Mortgage credit risk remained low when compared with the third quarter of 2015, CoreLogic reported in its inaugural Housing Credit Index.
The new index measures credit risk by using loan attributes collected from servicing data. An increase in the index signifies that new single-family loans have a higher degree of credit risk.
The six attributes used for the index include borrower credit score, loan-to-value ratio, debt-to-income ratio, documentation level of the borrower’s economic condition, occupancy and property type. CoreLogic chose 2001 as the base year for the index to capture the loosening of credit leading up to 2006 and the subsequent tightening as the foreclosure crisis began to play out.
“Mortgage originations over the past 15 years have exhibited a huge swing in credit tolerance,” CoreLogic Chief Economist Frank Nothaft said in a news release. “While low down payment and high payment-to-income products are available today, borrowers generally need good credit scores to qualify. This may be a factor that has led to the drop-off in applications from those with lower credit scores during the last few years.”
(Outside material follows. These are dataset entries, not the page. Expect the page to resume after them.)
(** X3. The offline page is not among the assets install caches.  When the
    worker's directory URL has no fragment and the storage holds no entry
    for the offline page, it still holds none after install, whether the
    install succeeded or not; an HTML request that then misses the cache
    while the network is down is answered with the literal offline text,
    not with an offline page. *)
Theorem offline_page_not_precached (env : Env) (w : World) :
  JsString.includes "#" (worker_dir env) = false ->
  Storage.match_ false (caches w) (new_Request env OFFLINE_URL) = None ->
  let installed := world_of (install env w) in
  Storage.match_ false (caches installed) (new_Request env OFFLINE_URL) = None /\
  forall env' request accept,
    worker_dir env' = worker_dir env ->
    Storage.match_ true (caches installed) request = None ->
    network env' request = None ->
    headers request !! "accept" = Some accept ->
    JsString.includes "text/html" accept = true ->
    cacheFirstStrategy request env' installed
    = (Fulfilled (Some offline_message), installed, [Fetch request]).
Proof.
  intros Hdir Hnone installed.
  assert (Hafter : Storage.match_ false (caches installed) (new_Request env OFFLINE_URL) = None).
  { subst installed. destruct (existsb (asset_fails env) CORE_ASSETS) eqn:E.
    - assert (Hex : exists path, In path CORE_ASSETS /\ asset_fails env path = true)
        by (apply existsb_exists; exact E).
      unfold install. run_promise.
      rewrite (cache_addAll_rejects env CACHE_NAME CORE_ASSETS _ E). cbn.
      rewrite storage_match_open. exact Hnone.
    - destruct (install_success_run env w E) as (rs & _ & Hrel & ->).
      unfold world_of. cbn [fst snd caches].
      rewrite storage_match_update_keep, storage_match_open; [exact Hnone|].
      intros c. apply put_all_match_other. intros k r Hin.
      destruct (written_entry_inv env CORE_ASSETS rs k r Hrel Hin) as (path & Hp & -> & _).
      apply offline_url_not_core; assumption. }
  split; [exact Hafter|].
  intros env' request accept Hsame Hmiss Hnet Hacc Hhtml.
  rewrite (cacheFirst_fallback_ladder env' installed request accept Hmiss Hnet Hacc), Hhtml.
  assert (E : new_Request env' OFFLINE_URL = new_Request env OFFLINE_URL)
    by (unfold new_Request; rewrite Hsame; reflexivity).
  rewrite E, Hafter. reflexivity.
Qed.

Lemma offline_page_not_precached_witness :
  JsString.includes "#" (worker_dir Samples.online) = false /\
  Storage.match_ false (caches Samples.fresh) (new_Request Samples.online OFFLINE_URL) = None /\
  cacheFirstStrategy (Samples.get "https://calc.example/app/help.html" (Some "text/html") "document")
    Samples.offline (world_of (install Samples.online Samples.fresh))
  = (Fulfilled (Some offline_message), world_of (install Samples.online Samples.fresh),
     [Fetch (Samples.get "https://calc.example/app/help.html" (Some "text/html") "document")]).
Proof.
  assert (H1 : JsString.includes "#" (worker_dir Samples.online) = false)
    by (vm_compute; reflexivity).
  assert (H2 : Storage.match_ false (caches Samples.fresh)
                 (new_Request Samples.online OFFLINE_URL) = None) by reflexivity.
  split; [exact H1|]. split; [exact H2|].
  apply (proj2 (offline_page_not_precached Samples.online Samples.fresh H1 H2)
           Samples.offline _ "text/html").
  - reflexivity.
  - vm_compute; reflexivity.
  - reflexivity.
  - vm_compute; reflexivity.
  - vm_compute; reflexivity.
Defined.

(** ** Periodic refresh *)

(** X4. Unlike install, the periodic refresh does not catch a failure: when
    a core asset fails, [updateCache] rejects, so the host is told; nothing
    is logged and nothing is written into the current cache (which is
    created if it was missing). *)
Theorem updateCache_failure_propagates (env : Env) (w : World) :
  (exists path, In path CORE_ASSETS /\ asset_fails env path = true) ->
  updateCache env w =
  (Rejected TypeError,
   {| caches := Storage.open CACHE_NAME (caches w); localStorage := localStorage w |},
   List.map Fetch (core_requests env)) /\
  onPeriodicSync true "update-cache" = Some updateCache /\
  current_store (world_of (updateCache env w)) = current_store w.
Proof.
  intros Hex. apply existsb_exists in Hex.
  assert (Hrun : updateCache env w =
    (Rejected TypeError,
     {| caches := Storage.open CACHE_NAME (caches w); localStorage := localStorage w |},
     List.map Fetch (core_requests env))).
  { unfold updateCache. run_promise.
    rewrite (cache_addAll_rejects env CACHE_NAME CORE_ASSETS _ Hex). reflexivity. }
  split; [exact Hrun|]. split; [reflexivity|].
  rewrite Hrun. unfold current_store, world_of. cbn [fst snd caches].
  rewrite lookup_open. reflexivity.
Qed.

Lemma updateCache_failure_propagates_witness :
  (exists path, In path CORE_ASSETS /\ asset_fails Samples.icon_missing path = true) /\
  outcome (updateCache Samples.icon_missing Samples.installed) = Rejected TypeError /\
  current_store (world_of (updateCache Samples.icon_missing Samples.installed))
  = current_store Samples.installed.
Proof.
  assert (H : exists path, In path CORE_ASSETS /\ asset_fails Samples.icon_missing path = true).
  { exists "./icon.png". split; [cbn; tauto | vm_compute; reflexivity]. }
  split; [exact H|].
  destruct (updateCache_failure_propagates Samples.icon_missing Samples.installed H)
    as (Hrun & _ & Hcur).
  split; [rewrite Hrun; reflexivity | exact Hcur].
Defined.

(** X5. When every core asset is served, the periodic refresh requests each
    of them once and fulfils.  Afterwards the current cache answers the
    request of every core asset with the response the network gave now, and
    answers every other URL exactly as it did before: the refresh replaces
    the core assets in place and deletes nothing else. *)
Theorem updateCache_refreshes_in_place (env : Env) (w : World) :
  existsb (asset_fails env) CORE_ASSETS = false ->
  let run := updateCache env w in
  outcome run = Fulfilled tt /\
  events run = List.map Fetch (core_requests env) /\
  (forall path, In path CORE_ASSETS ->
     exists path' r,
       In path' CORE_ASSETS /\
       Url.key false (url (new_Request env path)) = Url.key false (url (new_Request env path')) /\
       network env (new_Request env path') = Some r /\
       CacheOps.match_ false (current_store (world_of run)) (new_Request env path) = Some r) /\
  (forall q,
     (forall path, In path CORE_ASSETS ->
        Url.key false (url q) <> Url.key false (url (new_Request env path))) ->
     CacheOps.match_ false (current_store (world_of run)) q
     = CacheOps.match_ false (current_store w) q).
Proof.
  intros Hok run.
  destruct (cache_addAll_succeeds env CACHE_NAME CORE_ASSETS
              {| caches := Storage.open CACHE_NAME (caches w);
                 localStorage := localStorage w |} Hok) as (rs & Hrs & Hrel & Hrun).
  assert (Hrun' : run =
    (Fulfilled tt,
     {| caches := Storage.update CACHE_NAME
                    (fun c => put_all c (combine (core_requests env) rs))
                    (Storage.open CACHE_NAME (caches w));
        localStorage := localStorage w |},
     List.map Fetch (core_requests env))).
  { subst run. unfold updateCache. run_promise. rewrite Hrun. cbn. reflexivity. }
  rewrite Hrun'. unfold outcome, events, world_of, current_store.
  cbn [fst snd caches].
  rewrite (lookup_update CACHE_NAME _ _ _ (lookup_open CACHE_NAME (caches w))).
  cbn [default].
  split; [reflexivity|]. split; [reflexivity|]. split.
  - intros path Hpath. apply populated_cache; assumption.
  - intros q Hq. apply put_all_match_other. intros k r Hin.
    destruct (written_entry_inv env CORE_ASSETS rs k r Hrel Hin) as (path & Hp & -> & _).
    apply Hq. exact Hp.
Qed.

Lemma updateCache_refreshes_in_place_witness :
  existsb (asset_fails Samples.online) CORE_ASSETS = false /\
  CacheOps.match_ false
    (current_store (world_of (updateCache Samples.online Samples.api_cached)))
    (Samples.get "https://calc.example/app/api/rates?base=eur" None "")
  = Some (Samples.ok "eur").
Proof.
  assert (H1 : existsb (asset_fails Samples.online) CORE_ASSETS = false)
    by (vm_compute; reflexivity).
  split; [exact H1|].
  pose proof (updateCache_refreshes_in_place Samples.online Samples.api_cached H1) as H.
  cbv zeta in H. destruct H as (_ & _ & _ & Hkeep).
  rewrite Hkeep; [vm_compute; reflexivity|].
  intros path Hin.
  repeat (destruct Hin as [<-|Hin]; [vm_compute; discriminate|]). destruct Hin.
Defined.

(** ** Activation, in general *)

Section ActivateRun.

(** The run of activation on any storage. *)
Lemma activate_run (env : Env) (w : World) :
  activate env w =
  (Fulfilled tt,
   {| caches := List.filter is_current (caches w); localStorage := localStorage w |},
   List.map CachesDelete (stale (Storage.names (caches w))) ++ [ClientsClaim]).
Proof.
  unfold activate. run_promise.
  destruct (all_delete_if_stale env (Storage.names (caches w)) w) as [results ->].
  cbn. rewrite delete_stale_keeps_current. reflexivity.
Qed.

Lemma filter_current_names cs name :
  In name (Storage.names (List.filter is_current cs)) -> name = CACHE_NAME.
Proof.
  unfold Storage.names. rewrite in_map_iff. intros ([n c] & <- & Hin).
  apply filter_In in Hin as [_ H]. apply String.eqb_eq in H. exact H.
Qed.

Lemma stale_none names :
  (forall name, In name names -> name = CACHE_NAME) -> stale names = [].
Proof.
  induction names as [|n names IH]; [reflexivity|].
  intros H. unfold stale. cbn [List.filter].
  rewrite (H n (or_introl eq_refl)), String.eqb_refl. cbn [negb].
  apply IH. intros name Hin. apply H. right. exact Hin.
Qed.

Lemma stale_all names :
  ~ In CACHE_NAME names -> stale names = names.
Proof.
  induction names as [|n names IH]; [reflexivity|].
  intros H. unfold stale. cbn [List.filter].
  destruct (String.eqb n CACHE_NAME) eqn:E.
  - apply String.eqb_eq in E. exfalso. apply H. left. exact E.
  - cbn [negb]. f_equal. apply IH. intros Hin. apply H. right. exact Hin.
Qed.

Lemma filter_current_idem cs :
  List.filter is_current (List.filter is_current cs) = List.filter is_current cs.
Proof.
  induction cs as [|e cs IH]; [reflexivity|].
  cbn [List.filter]. destruct (is_current e) eqn:E; [|exact IH].
  cbn [List.filter]. rewrite E, IH. reflexivity.
Qed.
(** * s3bin: a shallow embedding of [cmd/s3bin/s3bin.go]

    s3bin stores binary files in an S3 bucket under a key derived from
    their SHA-1 digest, and leaves a [.sha1] pointer file next to the
    original.  This development embeds [storeKey], [calcSha1], [Put], [Get]
    and [GetDir] together with the parts of the Go runtime they call, and
    proves properties of them.

    Conventions.
    - A Go [string] and a Go [[]byte] are both a Rocq [string] (a sequence
      of 8-bit characters).
    - A Go [error] value is an [option error]; [None] is [nil].
    - Code that touches the file system, the bucket or the logger runs in
      the monad [Body], which threads a [World] and supports Go's early
      [return] and [panic]. *)

From Stdlib Require Import ZArith Ascii Decimal DecimalString DecimalPos DecimalZ.
From stdpp Require Import base gmap strings list.

Local Open Scope Z_scope.
#[local] Arguments String.append !_ _ / : simpl nomatch.

(** ** Byte strings *)

Module bytes.

Definition of_Z (b : Z) : ascii := ascii_of_N (Z.to_N b).
Definition to_Z (c : ascii) : Z := Z.of_N (N_of_ascii c).

Fixpoint to_list (s : string) : list Z :=
    match s with
    | EmptyString => []
    | String c s' => to_Z c :: to_list s'
    end.

Fixpoint of_list (l : list Z) : string :=
    match l with
    | [] => EmptyString
    | b :: l' => String (of_Z b) (of_list l')
    end.

  (** Go's [s[i:j]]: a run-time panic ([None]) unless [i <= j <= len(s)]. *)
Definition slice (s : string) (i j : nat) : option string :=
    if decide (i ≤ j ∧ j ≤ String.length s)%nat
    then Some (String.substring i (j - i) s)
    else None.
The average credit score for homebuyers rose 5 points from a year earlier to 739. The share of buyers with a credit score below 640 was a fourth of what it was at the beginning of the period covered by the index in 2001.
Similarly, the LTV for borrowers dipped by more than 1 percentage point year over year to 85.6% from 86.8%.
Meanwhile, the average DTI for homebuyers fell only slightly in the third quarter of 2016 when compared with the previous year, decreasing to 35.4% from 35.7%.